Repeat only the stretch of lines below that runs from the line with "(** Writing one" through the line with "(∀ b x p, b ≠ a", unaltered.

Saved data entries:
■ ■ ■ ■ ■

(* ===== verification/TableData.v ===== *)
(** * What the table's memory holds

    The contents of the heap against an abstract map from entry addresses to a
    key and a record: each entry represents its pair, each spill block has
    exactly one owner (so nothing leaks and nothing is shared), keys are
    distinct. *)

From Stdlib Require Import ZArith Lia Strings.Byte.
From stdpp Require Import base gmap numbers list.
From S2P Require Import Prelude Bits Hash Entry.

Local Open Scope Z_scope.

(** A stored value with its deadline and its last-use clock. *)
Record arec := mkRec { a_value : bytes; a_expires : Z; a_lru : Z }.

Abbreviation contents := (gmap addr (bytes * arec)).

(** Cells whose first bytes are [s]. *)
Definition holds (c : cells) (s : bytes) : Prop := take (length s) c = Some <$> s.

Lemma holds_length c s : holds c s → (length s ≤ length c)%nat.
Proof. intros H%(f_equal length). rewrite length_take, length_fmap in H. lia. Qed.

Lemma holds_app_l c s1 s2 : holds c (s1 ++ s2) → holds c s1.
Proof.
  intros H. pose proof (holds_length _ _ H) as Hl. unfold holds in *. rewrite length_app in *.
  apply (f_equal (take (length s1))) in H. rewrite take_take, Nat.min_l in H by lia.
  rewrite H, fmap_app, take_app_length' by (by rewrite length_fmap). done.
Qed.

(** [memcpy] of the value behind the key. *)
Lemma holds_store c s1 s2 :
  holds c s1 → (length (s1 ++ s2) ≤ length c)%nat →
  ∃ c', store_at c (zlen s1) (Some <$> s2) = Ok c' ∧ length c' = length c ∧ holds c' (s1 ++ s2).
Proof.
  intros H1 Hl. rewrite length_app in Hl.
  destruct (store_at_inside c (zlen s1) (Some <$> s2)) as (c' & E & Hlen & Ht & Hs & _);
    [lia|rewrite length_fmap; lia|]. exists c'. split_and!; [done..|].
  unfold holds. rewrite length_app, fmap_app, <-take_take_drop.
  rewrite length_fmap in Hs. unfold slice in Hs. rewrite !Nat2Z.id in *. by rewrite Ht, H1, Hs.
Qed.

Lemma holds_nil c : holds c [].
Proof. done. Qed.

Module Data.
Import Ent.

Definition entry_rep (seed : Z) (bl : gmap addr cells) (e : Entry) (k : bytes) (r : arec) : Prop :=
  keyLen e = zlen k ∧ valLen e = zlen (a_value r) ∧ zlen k + zlen (a_value r) < 2 ^ 32 ∧
  hash e = u32 (key_hash k seed) ∧ expiresAtMs e = a_expires r ∧ lruClock e = a_lru r ∧
  match union_ e with
  | inlineBuf c => zlen c = kInlineCap ∧ zlen k + zlen (a_value r) ≤ kInlineCap ∧ holds c (k ++ a_value r)
  | bufPtr p => kInlineCap < zlen k + zlen (a_value r) ∧ ∃ c, bl !! p = Some c ∧ holds c (k ++ a_value r)
  end.

Record data_ok (seed : Z) (m : gmap addr Entry) (bl : gmap addr cells) (G : contents) : Prop := {
  do_dom a : is_Some (G !! a) ↔ is_Some (m !! a);
  do_rep a e k r : m !! a = Some e → G !! a = Some (k, r) → entry_rep seed bl e k r;
  do_own p : is_Some (bl !! p) → ∃ a e, m !! a = Some e ∧ union_ e = bufPtr p;
  do_inj a1 a2 e1 e2 p : m !! a1 = Some e1 → m !! a2 = Some e2 →
    union_ e1 = bufPtr p → union_ e2 = bufPtr p → a1 = a2;
  do_keys a1 a2 k r1 r2 : G !! a1 = Some (k, r1) → G !! a2 = Some (k, r2) → a1 = a2;
}.

Section rep.
Context (seed : Z) (bl : gmap addr cells) (e : Entry) (k : bytes) (r : arec).
Hypothesis He : entry_rep seed bl e k r.

Lemma rep_spilled : spilled e = (kInlineCap <? zlen k + zlen (a_value r)).
Proof.
  destruct He as (Hk & Hv & Hb & _). unfold spilled, u32.
  by rewrite Hk, Hv, Z.mod_small by lia.
Qed.

Lemma rep_cells : ∃ c, cells_of bl e = Ok c ∧ holds c (k ++ a_value r).
Proof.
  unfold cells_of. rewrite rep_spilled. destruct He as (_ & _ & _ & _ & _ & _ & Hu).
  destruct (union_ e) as [c|p].
  - destruct Hu as (_ & Hs & Hh). rewrite (proj2 (Z.ltb_ge _ _)) by done. by exists c.
  - destruct Hu as (Hs & c & Hc & Hh). rewrite (proj2 (Z.ltb_lt _ _)) by done. rewrite Hc. by exists c.
Qed.

(** Both views read initialised bytes of live memory, and read them right. *)
Lemma rep_key : key bl e = Ok k.
Proof.
  unfold key, getBufData. destruct rep_cells as (c & -> & Hh%holds_app_l). cbn [rbind].
  destruct He as (-> & _). by apply (read_cells_ok c [] k).
Qed.

Lemma rep_value : value bl e = Ok (a_value r).
Proof.
  unfold value, getBufData. destruct rep_cells as (c & -> & Hh). cbn [rbind].
  destruct He as (-> & -> & _). by apply read_cells_ok.
Qed.

Lemma rep_expired now :
  expired now e = if a_expires r =? kNoExpiry then false else a_expires r <? now.
Proof. destruct He as (_ & _ & _ & _ & Hx & _). unfold expired. by rewrite Hx. Qed.

End rep.

Lemma entry_rep_blocks seed bl bl' e k r :
  (∀ p, union_ e = bufPtr p → bl' !! p = bl !! p) →
  entry_rep seed bl e k r → entry_rep seed bl' e k r.
Proof.
  unfold entry_rep. intros Hbl. destruct (union_ e) as [c|p]; [done|]. by rewrite Hbl.
Qed.

Section data.
Context (seed : Z) (m : gmap addr Entry) (bl : gmap addr cells) (G : contents).
Hypothesis HD : data_ok seed m bl G.

Lemma data_entry a k r : G !! a = Some (k, r) → ∃ e, m !! a = Some e ∧ entry_rep seed bl e k r.
Proof.
  intros Hg. assert (is_Some (m !! a)) as [e He] by (apply (do_dom _ _ _ _ HD); by eexists).
  exists e. split; [done|]. by eapply do_rep.
Qed.

Lemma data_abs a e : m !! a = Some e → ∃ k r, G !! a = Some (k, r) ∧ entry_rep seed bl e k r.
Proof.
  intros He. assert (is_Some (G !! a)) as [[k r] Hg] by (apply (do_dom _ _ _ _ HD); by eexists).
  exists k, r. split; [done|]. by eapply do_rep.
Qed.

(** Writing one entry, new or old, with a change of blocks that is none of the
    other entries' business. *)
Lemma data_set bl' a e k r :
  entry_rep seed bl' e k r →
  (∀ b r', b ≠ a → G !! b ≠ Some (k, r')) →
  (∀ b x p, b ≠ a → m !! b = Some x → union_ x = bufPtr p → bl' !! p = bl !! p ∧ union_ e ≠ bufPtr p) →
  (∀ p, is_Some (bl' !! p) →
        union_ e = bufPtr p ∨ ∃ b x, b ≠ a ∧ m !! b = Some x ∧ union_ x = bufPtr p) →
  data_ok seed (<[a := e]> m) bl' (<[a := (k, r)]> G).
Proof.
  intros Hrep Hk Hother Hown. split.
  - intros b. destruct (decide (a = b)) as [<-|]; [by rewrite !lookup_insert_eq|].
    rewrite !lookup_insert_ne by done. apply HD.
  - intros b e' k' r'. destruct (decide (a = b)) as [<-|]; [rewrite !lookup_insert_eq; naive_solver|].
    rewrite !lookup_insert_ne by done. intros He' Hg.
    eapply entry_rep_blocks; [|by eapply do_rep]. intros p Hp. by eapply Hother.
  - intros p [Hp|(b & x & Hb & Hx & Hu)]%Hown.
    + exists a, e. by rewrite lookup_insert_eq.
    + exists b, x. by rewrite lookup_insert_ne.
  - intros a1 a2 e1 e2 p.
    destruct (decide (a = a1)) as [<-|], (decide (a = a2)) as [<-|];
      rewrite ?lookup_insert_eq, ?lookup_insert_ne by done; [done|..].
    + intros [= <-] H2 Hu1 Hu2. by destruct (Hother a2 e2 p).
    + intros H1 [= <-] Hu1 Hu2. by destruct (Hother a1 e1 p).
    + by eapply (do_inj _ _ _ _ HD).
  - intros a1 a2 k' r1 r2.
    destruct (decide (a = a1)) as [<-|], (decide (a = a2)) as [<-|];
      rewrite ?lookup_insert_eq, ?lookup_insert_ne by done; [done|..].
    + intros [= <- <-] H2. by destruct (Hk a2 r2).
    + intros H1 [= <- <-]. by destruct (Hk a1 r1).
    + by eapply (do_keys _ _ _ _ HD).
Qed.

Lemma other_keys a k r : G !! a = Some (k, r) → ∀ b r', b ≠ a → G !! b ≠ Some (k, r').
Proof. intros Ha b r' Hb Hg. apply Hb. by eapply (do_keys _ _ _ _ HD). Qed.

(** A write to fields other than the lengths, the hash and the storage. *)
Lemma data_fields a e e' k r r' :
  m !! a = Some e → G !! a = Some (k, r) → entry_rep seed bl e' k r' → union_ e' = union_ e →
  data_ok seed (<[a := e']> m) bl (<[a := (k, r')]> G).
Proof.
  intros He Hg Hrep Hu. apply data_set; [done|by eapply other_keys|..].
  - intros b x p Hb Hx Hp. split; [done|]. rewrite Hu. intros Hp'. apply Hb. by eapply (do_inj _ _ _ _ HD).
  - intros p (b & x & Hx & Hp)%(do_own _ _ _ _ HD). destruct (decide (b = a)) as [->|].
    + left. assert (x = e) as -> by congruence. congruence.
    + right. by exists b, x.
Qed.

(** The blocks left when the entry [e] gives up its block. *)
Definition without_block (e : Entry) : gmap addr cells :=
  match union_ e with bufPtr p => delete p bl | inlineBuf _ => bl end.

Lemma without_block_other a e b x p :
  m !! a = Some e → b ≠ a → m !! b = Some x → union_ x = bufPtr p → without_block e !! p = bl !! p.
Proof.
  intros He Hb Hx Hp. unfold without_block. destruct (union_ e) as [c|q] eqn:Eu; [done|].
  rewrite lookup_delete_ne; [done|]. intros ->. apply Hb. by eapply (do_inj _ _ _ _ HD).
Qed.

Lemma without_block_owned a e p :
  m !! a = Some e → is_Some (without_block e !! p) → ∃ b x, b ≠ a ∧ m !! b = Some x ∧ union_ x = bufPtr p.
Proof.
  intros He Hs.
  assert (is_Some (bl !! p) ∧ union_ e ≠ bufPtr p) as [Hb Hne].
  { unfold without_block in Hs. destruct (union_ e) as [c|q]; [done|].
    destruct (decide (q = p)) as [->|]; [rewrite lookup_delete_eq in Hs; by destruct Hs|].
    rewrite lookup_delete_ne in Hs by done. split; [done|congruence]. }
  destruct (do_own _ _ _ _ HD _ Hb) as (b & x & Hx & Hu). exists b, x. split; [|done].
  intros ->. by simplify_eq.
Qed.

(** The blocks once the entry holds its pair as [e'] does: its old block is gone,
    and a block of its own has taken its place if [e'] points to one. *)
Definition own_blocks (e e' : Entry) (bl' : gmap addr cells) : Prop :=
  match union_ e' with
  | inlineBuf _ => bl' = without_block e
  | bufPtr p => without_block e !! p = None ∧ ∃ c, bl' = <[p := c]> (without_block e)
  end.

Lemma data_reassign a e e' bl' k r r' :
  m !! a = Some e → G !! a = Some (k, r) → entry_rep seed bl' e' k r' → own_blocks e e' bl' →
  data_ok seed (<[a := e']> m) bl' (<[a := (k, r')]> G).
Proof.
  intros He Hg Hrep Hbl. apply data_set; [done|by eapply other_keys|..]; unfold own_blocks in Hbl.
  - intros b x p Hb Hx Hp. pose proof (without_block_other _ _ _ _ _ He Hb Hx Hp) as Hw.
    destruct (union_ e') as [c|q]; [by subst|]. destruct Hbl as (Hq & c & ->).
    assert (is_Some (bl !! p)) as [cp Hcp].
    { destruct (data_abs _ _ Hx) as (k' & r0 & _ & (_ & _ & _ & _ & _ & _ & Hu)). rewrite Hp in Hu.
      destruct Hu as (_ & cp & Hcp & _). by eexists. }
    split; [|intros [= ->]; congruence]. rewrite lookup_insert_ne; [done|]. intros ->. congruence.
  - intros p Hp. destruct (union_ e') as [c|q].
    + subst. right. by eapply without_block_owned.
    + destruct Hbl as (Hq & c & ->). apply lookup_insert_is_Some in Hp as [->|[_ Hp]]; [by left|].
      right. by eapply without_block_owned.
Qed.

Lemma data_delete a e :
  m !! a = Some e → data_ok seed (delete a m) (without_block e) (delete a G).
Proof.
  intros He. split.
  - intros b. destruct (decide (a = b)) as [<-|]; [by rewrite !lookup_delete_eq|].
    rewrite !lookup_delete_ne by done. apply HD.
  - intros b x k r [Hb Hx]%lookup_delete_Some [_ Hg]%lookup_delete_Some.
    eapply entry_rep_blocks; [|by eapply do_rep]. intros p Hp. by eapply without_block_other.
  - intros p (b & x & Hb & Hx & Hu)%(without_block_owned a e); [|done].
    exists b, x. by rewrite lookup_delete_ne.
  - intros a1 a2 e1 e2 p [_ H1]%lookup_delete_Some [_ H2]%lookup_delete_Some. by eapply (do_inj _ _ _ _ HD).
  - intros a1 a2 k r1 r2 [_ H1]%lookup_delete_Some [_ H2]%lookup_delete_Some. by eapply (do_keys _ _ _ _ HD).
Qed.

End data.

(** The links are not data. *)
Lemma data_next seed m m' bl G :
  set_next None <$> m' = set_next None <$> m → data_ok seed m bl G → data_ok seed m' bl G.
Proof.
  intros Heq [H1 H2 H3 H4 H5].
  assert (∀ a e', m' !! a = Some e' → ∃ e, m !! a = Some e ∧ set_next None e' = set_next None e) as Hm.
  { intros a e' He'. assert ((set_next None <$> m') !! a = Some (set_next None e')) as E
      by (by rewrite lookup_fmap, He').
    rewrite Heq, lookup_fmap in E. destruct (m !! a) as [e|]; [|done]. exists e. split; [done|]. by apply (inj Some) in E. }
  assert (∀ a e, m !! a = Some e → ∃ e', m' !! a = Some e' ∧ set_next None e' = set_next None e) as Hm'.
  { intros a e He. assert ((set_next None <$> m) !! a = Some (set_next None e)) as E
      by (by rewrite lookup_fmap, He).
    rewrite <-Heq, lookup_fmap in E. destruct (m' !! a) as [e'|]; [|done]. exists e'. split; [done|]. by apply (inj Some) in E. }
  assert (∀ e e', set_next None e' = set_next None e → union_ e' = union_ e) as Hu
    by (intros e e' E; by injection E).
  split.
  - intros a. rewrite H1. split; intros [e He]; [destruct (Hm' _ _ He) as (? & ? & _)|destruct (Hm _ _ He) as (? & ? & _)];
      by eexists.
  - intros a e' k r He' Hg. destruct (Hm _ _ He') as (e & He & E). pose proof (H2 _ _ _ _ He Hg) as Hr.
    unfold entry_rep in *. injection E. intros -> -> -> -> -> ->. done.
  - intros p (a & e & He & Hp)%H3. destruct (Hm' _ _ He) as (e' & He' & E%Hu). exists a, e'. split; [done|congruence].
  - intros a1 a2 e1 e2 p (x1 & Hx1 & E1%Hu)%Hm (x2 & Hx2 & E2%Hu)%Hm Hu1 Hu2.
    apply (H4 a1 a2 x1 x2 p); [exact Hx1|exact Hx2|congruence|congruence].
  - done.
Qed.

End Data.

Abbreviation kvmap := (gmap bytes arec).

(** ** Contents as a map from keys *)

Definition abs (G : contents) (M : kvmap) : Prop :=
  ∀ k r, M !! k = Some r ↔ ∃ a, G !! a = Some (k, r).

Definition ukeys (G : contents) : Prop :=
  ∀ a1 a2 k r1 r2, G !! a1 = Some (k, r1) → G !! a2 = Some (k, r2) → a1 = a2.

Lemma abs_empty : abs ∅ ∅.
Proof. intros k r. rewrite lookup_empty. split; [done|]. intros [a Ha]. by rewrite lookup_empty in Ha. Qed.

Lemma abs_lookup G M a k r : abs G M → G !! a = Some (k, r) → M !! k = Some r.
Proof. intros HA Ha. apply HA. by exists a. Qed.

Lemma abs_None G M k : abs G M → (∀ a r, G !! a ≠ Some (k, r)) → M !! k = None.
Proof. intros HA Hk. apply eq_None_not_Some. intros [r (a & Ha)%HA]. by apply (Hk a r). Qed.

Lemma abs_set G M a k r :
  abs G M → (∀ b r', b ≠ a → G !! b ≠ Some (k, r')) → (∀ x, G !! a = Some x → x.1 = k) →
  abs (<[a := (k, r)]> G) (<[k := r]> M).
Proof.
  intros HA Hother Ha k' r'. destruct (decide (k = k')) as [<-|Hk].
  - rewrite lookup_insert_eq. split.
    + intros [= <-]. exists a. by rewrite lookup_insert_eq.
    + intros (b & Hb). destruct (decide (a = b)) as [<-|]; [rewrite lookup_insert_eq in Hb; congruence|].
      rewrite lookup_insert_ne in Hb by done. by destruct (Hother b r').
  - rewrite lookup_insert_ne, (HA k' r') by done. split; intros (b & Hb); exists b.
    + rewrite lookup_insert_ne; [done|]. intros <-. apply Ha in Hb. by cbn in Hb.
    + destruct (decide (a = b)) as [<-|]; [rewrite lookup_insert_eq in Hb; congruence|].
      by rewrite lookup_insert_ne in Hb.
Qed.

Lemma abs_delete G M a k r :
  abs G M → ukeys G → G !! a = Some (k, r) → abs (delete a G) (delete k M).
Proof.
  intros HA HU Ha k' r'. destruct (decide (k = k')) as [<-|Hk].
  - rewrite lookup_delete_eq. split; [done|]. intros (b & [Hab Hb]%lookup_delete_Some).
    by destruct Hab; eapply HU.
  - rewrite lookup_delete_ne, (HA k' r') by done. split; intros (b & Hb); exists b.
    + rewrite lookup_delete_ne; [done|]. intros <-. congruence.
    + by apply lookup_delete_Some in Hb as [_ ?].
Qed.

Lemma abs_size G M : ukeys G → abs G M → base.size M = base.size G.
Proof.
  revert M. induction G as [|a [k r] G Ha IH] using map_ind; intros M HU HA.
  - assert (M = ∅) as ->; [|done]. apply map_empty. intros k. apply eq_None_not_Some.
    intros [r (a & Hx)%HA]. by rewrite lookup_empty in Hx.
  - assert (M !! k = Some r) as Hk by (apply HA; exists a; by rewrite lookup_insert_eq).
    rewrite map_size_insert_None by done. rewrite <-(IH (delete k M)).
    + rewrite <-(insert_delete_id M k r Hk) at 1. by rewrite map_size_insert_None by apply lookup_delete_eq.
    + intros a1 a2 k' r1 r2 H1 H2. apply (HU a1 a2 k' r1 r2); (rewrite lookup_insert_ne; [done|congruence]).
    + assert (delete a (<[a := (k, r)]> G) = G) as <- by (by apply delete_insert_id).
      apply (abs_delete _ _ a k r); [done|done|by rewrite lookup_insert_eq].
Qed.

■ ■ ■ ■ ■

**REPLY**:
(** Writing one entry, new or old, with a change of blocks that is none of the
    other entries' business. *)
Lemma data_set bl' a e k r :
  entry_rep seed bl' e k r →
  (∀ b r', b ≠ a → G !! b ≠ Some (k, r')) →
  (∀ b x p, b ≠ a → m !! b = Some x → union_ x = bufPtr p → bl' !! p = bl !! p ∧ union_ e ≠ bufPtr p) →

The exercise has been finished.